Fast Splitting Algorithms for Sparsity-Constrained and Noisy Group Testing

TL;DR

This paper introduces fast, near-optimal splitting algorithms for sparsity-constrained and noisy group testing problems, achieving efficient recovery with low storage options and broad applicability in various fields.

Contribution

The paper presents novel splitting algorithms for group testing that are both fast and near-optimal under sparsity and noise constraints, including low-storage variants.

Findings

Algorithms achieve near-optimal number of tests and decoding time.

Low-storage variants based on hashing maintain recovery guarantees.

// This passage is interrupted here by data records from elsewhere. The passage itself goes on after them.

(* ===== verification/FsWrite.v ===== *)
(** * kernel/fs.c: writei and iupdate

    writei as the writing of bytes into a file: the file becomes what it should, no other
    file changes, and a short count means that the disk is full or the source ended. *)

From Stdlib Require Import ZArith Lia.
From stdpp Require Import base numbers list gmap strings.
From S2P Require Import Prelude Fs FsBlocks FsFile.
Open Scope Z_scope.

(** ** Changes to the bytes of a file *)

(** The bytes [lo, hi) of the file are those of [g] now, the others are as before, and no
    block in use outside the file has changed but the map. *)
Record writes (ip : nat) (x : inode) (s : fs) (x' : inode) (s' : fs) (lo hi : Z) (g : Z -> Z) : Prop := {
  wr_ev :> evolves ip x s x' s';
  wr_other b : 0 <= b < sb_size (sb s) -> used b s = true -> ~ mapblock b (sb s) ->
    (forall j, 0 <= j < NSLOT -> b <> slot x s j) -> data b s' = data b s;
  wr_keep o : 0 <= o < MAXFILE * BSIZE -> slot x s (dslot (o / BSIZE)) <> 0 -> ~ (lo <= o < hi) ->
    fbyte x' s' o = fbyte x s o;
  wr_put o : lo <= o < hi -> slot x' s' (dslot (o / BSIZE)) <> 0 /\ fbyte x' s' o = g o;
}.

Lemma dslot_range k : 0 <= k < MAXFILE -> 0 <= dslot k < NSLOT /\ dslot k <> 12.
Proof. unfold dslot, NSLOT, MAXFILE, NDIRECT, NINDIRECT. intros. case_decide; lia. Qed.
Lemma offset_block o : 0 <= o < MAXFILE * BSIZE -> 0 <= o / BSIZE < MAXFILE.
Proof. intros. assert (0 < BSIZE) by (by cbv). split; [apply Z.div_pos; lia|apply Z.div_lt_upper_bound; lia]. Qed.

Lemma writes_nothing ip x s x' s' lo g :
  disk_ok s -> file_ok x s -> extends ip x s x' s' -> writes ip x s x' s' lo lo g.
Proof.
  intros Hd Hf HE. split; [apply HE| | |lia].
  - intros b Hb Hu Hm Hj. apply (ex_same _ _ _ _ _ HE); try done. by apply Hj.
  - intros o Ho Hne _. destruct (dslot_range _ (offset_block _ Ho)) as [Hr H12]. unfold fbyte.
    rewrite (ev_slot _ _ _ _ _ HE) by done. destruct (slot_used _ _ _ Hd Hf Hr Hne) as (? & ? & ?).
    rewrite (ex_same _ _ _ _ _ HE); try done. intros E. apply H12. by apply (fo_inj _ _ Hf).
Qed.

Lemma writes_trans ip x s x1 s1 x2 s2 lo mid hi g :
  disk_ok s -> file_ok x s -> 0 <= lo <= mid -> mid <= hi <= MAXFILE * BSIZE ->
  writes ip x s x1 s1 lo mid g -> writes ip x1 s1 x2 s2 mid hi g -> writes ip x s x2 s2 lo hi g.
Proof.
  intros Hd Hf Hlo Hhi H1 H2. pose proof (ev_sb _ _ _ _ _ H1) as Hsb.
  split; [by eapply file_evolves_trans; [|apply H1|apply H2]| | |].
  - intros b Hb Hu Hm Hj. rewrite (wr_other _ _ _ _ _ _ _ _ H2), (wr_other _ _ _ _ _ _ _ _ H1); try done; try (by rewrite Hsb).
    + by apply (ev_used _ _ _ _ _ H1).
    + intros j Hjr E. destruct (decide (slot x s j = 0)) as [E0|E0].
      * destruct (decide (slot x1 s1 j = 0)); [specialize (Hj j Hjr); congruence|].
        rewrite E in Hu. rewrite (ev_new _ _ _ _ _ H1) in Hu by done. done.
      * rewrite (ev_slot _ _ _ _ _ H1) in E by done. by apply (Hj j).
  - intros o Ho Hne Hout. destruct (dslot_range _ (offset_block _ Ho)) as [Hr _].
    rewrite (wr_keep _ _ _ _ _ _ _ _ H2), (wr_keep _ _ _ _ _ _ _ _ H1); try done; try lia.
    by rewrite (ev_slot _ _ _ _ _ H1).
  - intros o Ho. destruct (decide (o < mid)) as [Hlt|Hge]; [|by apply H2; lia].
    destruct (dslot_range _ (offset_block o ltac:(lia))) as [Hr _].
    destruct (wr_put _ _ _ _ _ _ _ _ H1 o ltac:(lia)) as [Hne Hg].
    rewrite (ev_slot _ _ _ _ _ H2), (wr_keep _ _ _ _ _ _ _ _ H2) by (done || lia). done.
Qed.

(** ** What does not touch a file *)

Lemma file_frame y s s' :
  file_ok y s -> sb s' = sb s ->
  (forall j, 0 <= j < NSLOT -> slot y s j <> 0 ->
     used (slot y s j) s' = true /\ data (slot y s j) s' = data (slot y s j) s) ->
  (forall j, 0 <= j < NSLOT -> slot y s' j = slot y s j) /\ file_ok y s' /\ content y s' = content y s.
Proof.
  intros Hf Hsb Hk.
  assert (forall j, 0 <= j < NSLOT -> slot y s' j = slot y s j) as HS.
  { intros j Hj. unfold slot. case_decide; [done|]. case_decide as E; [done|].
    destruct (Hk 12 ltac:(by cbv) E) as [_ Hd]. rewrite slot12 in Hd. by rewrite Hd. }
  split_and!; [done| |].
  - split; try apply Hf.
    + intros j Hj. rewrite HS, Hsb by done. destruct (decide (slot y s j = 0)) as [E|E]; [by left|right].
      destruct (fo_slot _ _ Hf j Hj) as [?|[? _]]; [done|]. split; [done|]. by apply Hk.
    + intros i j Hi Hj. rewrite !HS by done. by apply Hf.
    + intros k Hk' Hks. rewrite HS; [by apply Hf|]. pose proof (fo_size _ _ Hf).
      apply dslot_range. assert (0 < BSIZE) by (by cbv). nia.
  - unfold content. apply list_fmap_ext. intros i o Ho. apply list_elem_of_lookup_2, elem_of_zrange in Ho.
    destruct (block_range y o Ho (proj2 (fo_size _ _ Hf))) as [Hb1 Hb2]. destruct (dslot_range _ Hb1) as [Hr _].
    unfold fbyte. rewrite HS by done. f_equal. apply Hk; [done|]. apply Hf; lia.
Qed.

Algorithms are applicable to practical group testing scenarios with constraints.

Abstract

In group testing, the goal is to identify a subset of defective items within a larger set of items based on tests whose outcomes indicate whether at least one defective item is present. This problem is relevant in areas such as medical testing, DNA sequencing, communication protocols, and many more. In this paper, we study (i) a sparsity-constrained version of the problem, in which the testing procedure is subjected to one of the following two constraints: items are finitely divisible and thus may participate in at most $\gamma$ tests; or tests are size-constrained to pool no more than $\rho$ items per test; and (ii) a noisy version of the problem, where each test outcome is independently flipped with some constant probability. Under each of these settings, considering the for-each recovery guarantee with asymptotically vanishing error probability, we introduce a fast splitting algorithm and establish its near-optimality not only in terms of the number of tests, but also in terms of the decoding time. While the most basic formulations of our algorithms require $\Omega(n)$ storage for each algorithm, we also provide low-storage variants based on hashing, with similar recovery guarantees.